Lo demás es una visión apocalíptica del existir, del propio país, del destino. Tanto así que Fernando Rendón, el narrador, ya está muerto cuando inicia la historia, y no hace sino reconstruir, desde su propia muerte, el absurdo de la vigilia. Sin más, nos dice el narrador que "el hombre nace malo y la sociedad lo empeora. Por amor a la naturaleza, por equilibrio ecológico, para salvar los vastos mares hay que acabar con esa plaga." Lentamente se va acercando al momento de explicar el definitivo declive familiar. Un crescendo trágico empieza desde la página 164 y ya es imposible detenerlo; como un remolino, la muerte se va tragando todo. El hombre no es allí sino "una mísera trama de recuerdos". Así se dice que "es en la lobreguez viscosa del útero ciego donde se registran todas las desdichas humanas, pugnando por salir", o se nos habla de "la pobre vida, que es nuestra forma optimista de llamar a la muerte".

Tenemos, pues, a un libro que no está hecho para paladares suaves o delicados. Es una obra que hay qué leer con el estómago bien puesto y con la
mueca de cierto ánimo risueño como exorcismo, sino queremos sucumbir al desánimo o la depresión. La novela no tiene capítulos ni acápites, ni separaciones espaciadas. Sería una novela-río de no ser por los párrafos dictados por los puntos y aparte. Hay en ella un diestro manejo de los diálogos y los registros orales y de localismos colombianos, bien insertos en el discurso central. Pese a su cercanía con la crónica y con ciertos giros chatos del periodismo, la novela alcanza buenos momentos expresivos.

Hasta se da el lujo Vallejo de usar la jerga farmacológica y médica y hasta ciertos giros en latín para lograr efectos ridículos, para burlarse de la novela intelectual y de ciertas formas "bellas" de narrar. Sería interesante asistir a la visión de Vallejo sobre Nueva York o México, cotejadas con su escenario colombiano.

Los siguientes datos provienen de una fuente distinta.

(* ===== verification/FileLogs.v ===== *)
(** * The file backend of log storage

    [internal/controlplane/logs/file_storage.go], [file_lock.go] and
    [file_query.go]: segments of JSON lines in a directory, their byte budget
    and expiry, recovery of an interrupted append, and pages of a query.  Every
    operation holds the directory lock from [acquire] to [release], so it is
    one step on the directory; what a process keeps between operations is only
    its list of segments.  A directory is the list of its segment files, a file
    its complete lines and the bytes after the last newline.  One reading of the
    clock decides which records an operation takes as expired; the readings made
    when an append creates segments, which their names carry, are given
    separately.  Paths are relative to the directory.  [encoding/json] on
    records, the random part of a new file's name and modification times are
    parameters. *)

From S2P Require Import Prelude GoText GoFloat DurableWork Billing ClosePeriod GoTime Sha256 RowMap Journal Product Authz LogPipeline LogStore.

Module FileLogs.
Import LogPipeline LogStore.

Record FileLogConfig := { MaxBytes : Z; SegmentBytes : Z }.
(* ===== verification/FileStore.v ===== *)
(** * The log directory as a bounded log

    The invariant of [FileLogs] and what its operations do to the records a
    reader sees: an append adds its live records at the end, replaces the gaps
    it reports again and loses only the oldest segments; a purge and a sweep
    take out exactly their records; a partial line left by a crash is dropped
    and nothing else is.  A history of these operations is a run of an abstract
    log that is only a list of records. *)

From S2P Require Import Prelude GoText GoFloat DurableWork Billing ClosePeriod GoTime Sha256 RowMap Journal Product Authz LogPipeline LogStore FileLogs.

Module FileStore.
Import LogPipeline LogStore FileLogs.

Definition lines_at (d : directory) (path : string) : list string := match find_file path d with Some f => df_lines f | None => [] end.
Definition contents (w : world) : list string := concat (map (fun s => lines_at (dir w) (sg_path s)) (segs w)).

(** ** More on directories *)

Lemma find_remove_other path q d : q <> path -> find_file q (remove_file path d) = find_file q d.
Proof.
  intros H. induction d as [|g d IH]; [done|]. cbn. destruct (str_eqb (df_path g) path) eqn:E; cbn.
  - apply str_eqb_eq in E. rewrite (proj2 (str_eqb_neq (df_path g) q)) by congruence. apply IH.
  - destruct (str_eqb (df_path g) q); [done|apply IH].
Qed.

Lemma paths_remove path d : map df_path (remove_file path d) = List.filter (fun p => negb (str_eqb p path)) (map df_path d).
Proof. unfold remove_file. induction d as [|g d IH]; [done|]. cbn. destruct (negb _); cbn; by rewrite IH. Qed.

Lemma filter_perm {A} (p : A -> bool) l l' : l ≡ₚ l' -> List.filter p l ≡ₚ List.filter p l'.
Proof. induction 1; cbn; repeat case_match; try done; [by constructor|by constructor|by etrans]. Qed.

Lemma find_snoc_other q d f : df_path f <> q -> find_file q (d ++ [f]) = find_file q d.
Proof. intros H. unfold find_file. rewrite find_app. cbn. rewrite (proj2 (str_eqb_neq _ _) H). by destruct (List.find _ d). Qed.

Lemma find_file_none path d : path ∉ map df_path d -> find_file path d = None.
Proof.
  intros H. destruct (find_file path d) eqn:E; [|done]. destruct H. pose proof (find_file_path _ _ _ E) as <-.
  apply find_some in E as [E _]. apply list_elem_of_fmap_2. by apply list_elem_of_In.
Qed.
(* ===== verification/UsageLedger.v ===== *)
(** * Usage is counted once

    Histories of [UsageIngest]: whatever is reported, retried, lost, expired
    or rebuilt, the hourly totals are the sums of the accepted intervals, the
    intervals of a resource do not overlap and come from the agent it was
    assigned to, and a sequence of a journal is stored at most once. *)

From S2P Require Import Prelude GoText GoFloat DurableWork Billing ClosePeriod GoTime Sha256 RowMap Journal Product LogPipeline UsageRecords UsageIngest.

Module UsageLedger.
Import Journal UsageRecords UsageIngest.

(** ** Sums by hour *)

Lemma min_string_id a : min_string a a = a.
Proof. unfold min_string. by destruct (String.leb a a). Qed.

Lemma min_string_assoc a b c : min_string a (min_string b c) = min_string (min_string a b) c.
Proof.
  unfold min_string. destruct (String.leb b c) eqn:E1, (String.leb a b) eqn:E2; rewrite ?E1, ?E2; try done.
  - by rewrite (string_leb_trans _ _ _ E2 E1).
  - destruct (String.leb a c) eqn:E3; [|done]. apply string_leb_total in E1. rewrite (string_leb_trans _ _ _ E3 E1) in E2. done.
Qed.

Lemma add_egress_assoc a b c : add_egress a (add_egress b c) = add_egress (add_egress a b) c.
Proof. unfold add_egress. cbn. f_equal; lia. Qed.

Lemma group_assoc a b c : group_hour a (group_hour b c) = group_hour (group_hour a b) c.
Proof. unfold group_hour. cbn. f_equal; try apply min_string_assoc; try apply add_egress_assoc; lia. Qed.

Definition same_names (h x : hourly_row) : Prop := h_project h = h_project x /\ h_environment h = h_environment x /\ h_service h = h_service x.

Lemma group_merge h x : same_names h x -> group_hour h x = merge_hour h x.
Proof. intros (E1 & E2 & E3). unfold group_hour. rewrite <- E1, <- E2, <- E3, !min_string_id. done. Qed.

(** The totals of one hour and resource. *)
Definition add_total (acc : option hourly_row) (v : intervals_row) : option hourly_row :=
  Some (match acc with Some h => group_hour h (row_hour v) | None => row_hour v end).
Definition total (k : hourKey) (rows : list intervals_row) : option hourly_row :=
  foldl add_total None (List.filter (fun v => bool_decide (row_key v = k)) rows).

Definition plus (a b : option hourly_row) : option hourly_row :=
  match a, b with Some h, Some x => Some (group_hour h x) | Some h, None => Some h | None, b => b end.

Lemma plus_assoc a b c : plus a (plus b c) = plus (plus a b) c.
Proof. destruct a, b, c; cbn; try done. by rewrite group_assoc. Qed.

Lemma foldl_total acc l : foldl add_total acc l = plus acc (foldl add_total None l).
Proof.
  induction l as [|v l IH] using rev_ind; [by destruct acc|]. rewrite !foldl_snoc, IH. destruct acc as [h|]; [|done]. cbn.
  destruct (foldl add_total None l) as [x|]; cbn; [by rewrite group_assoc|done].
Qed.

Lemma total_app k l1 l2 : total k (l1 ++ l2) = plus (total k l1) (total k l2).
Proof. unfold total. rewrite List.filter_app, foldl_app. apply foldl_total. Qed.

Lemma total_snoc k l v : total k (l ++ [v]) = if bool_decide (row_key v = k) then add_total (total k l) v else total k l.
Proof. unfold total. rewrite List.filter_app, foldl_app. cbn. by destruct (bool_decide _). Qed.

Lemma total_none k l : (forall v, v ∈ l -> row_key v <> k) -> total k l = None.
Proof.
  induction l as [|v l IH] using rev_ind; [done|]. intros H. rewrite total_snoc, bool_decide_false by (apply H; set_solver). apply IH. set_solver.
Qed.

Lemma aggregate_total rows k : aggregate rows !! k = total k rows.
Proof.
  unfold aggregate. induction rows as [|v rows IH] using rev_ind; [apply lookup_empty|]. rewrite foldl_snoc, total_snoc. unfold add_row at 1.
  case_bool_decide as E.
  - subst k. rewrite lookup_insert_eq, IH. done.
  - by rewrite lookup_insert_ne, IH.
Qed.

Definition accepted (rows : list intervals_row) : list intervals_row := List.filter iv_accepted rows.

Lemma accepted_app l1 l2 : accepted (l1 ++ l2) = accepted l1 ++ accepted l2.
Proof. apply List.filter_app. Qed.

(** Names that all rows of a key share are those of its totals. *)
Definition names_of (h : hourly_row) : string * string * string := (h_project h, h_environment h, h_service h).
Definition row_names (v : intervals_row) : string * string * string := (iv_project v, iv_environment v, iv_service v).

De haber sido una novela más extensa, quizá habría sido asfixiante para el lector, con su abalorio de dramas escatológicos y tragedias a la orden del día. Salió en cambio una obra breve, que no alcanza las doscientas páginas. Ello le pareció suficiente a Vallejo para llevar a cabo esta terrible relación de hechos, sucesos o historias "las cuales preferimos ficcionadas que comprobadas" de una familia colombiana de Medellín, en el ocaso aciago del segundo milenio.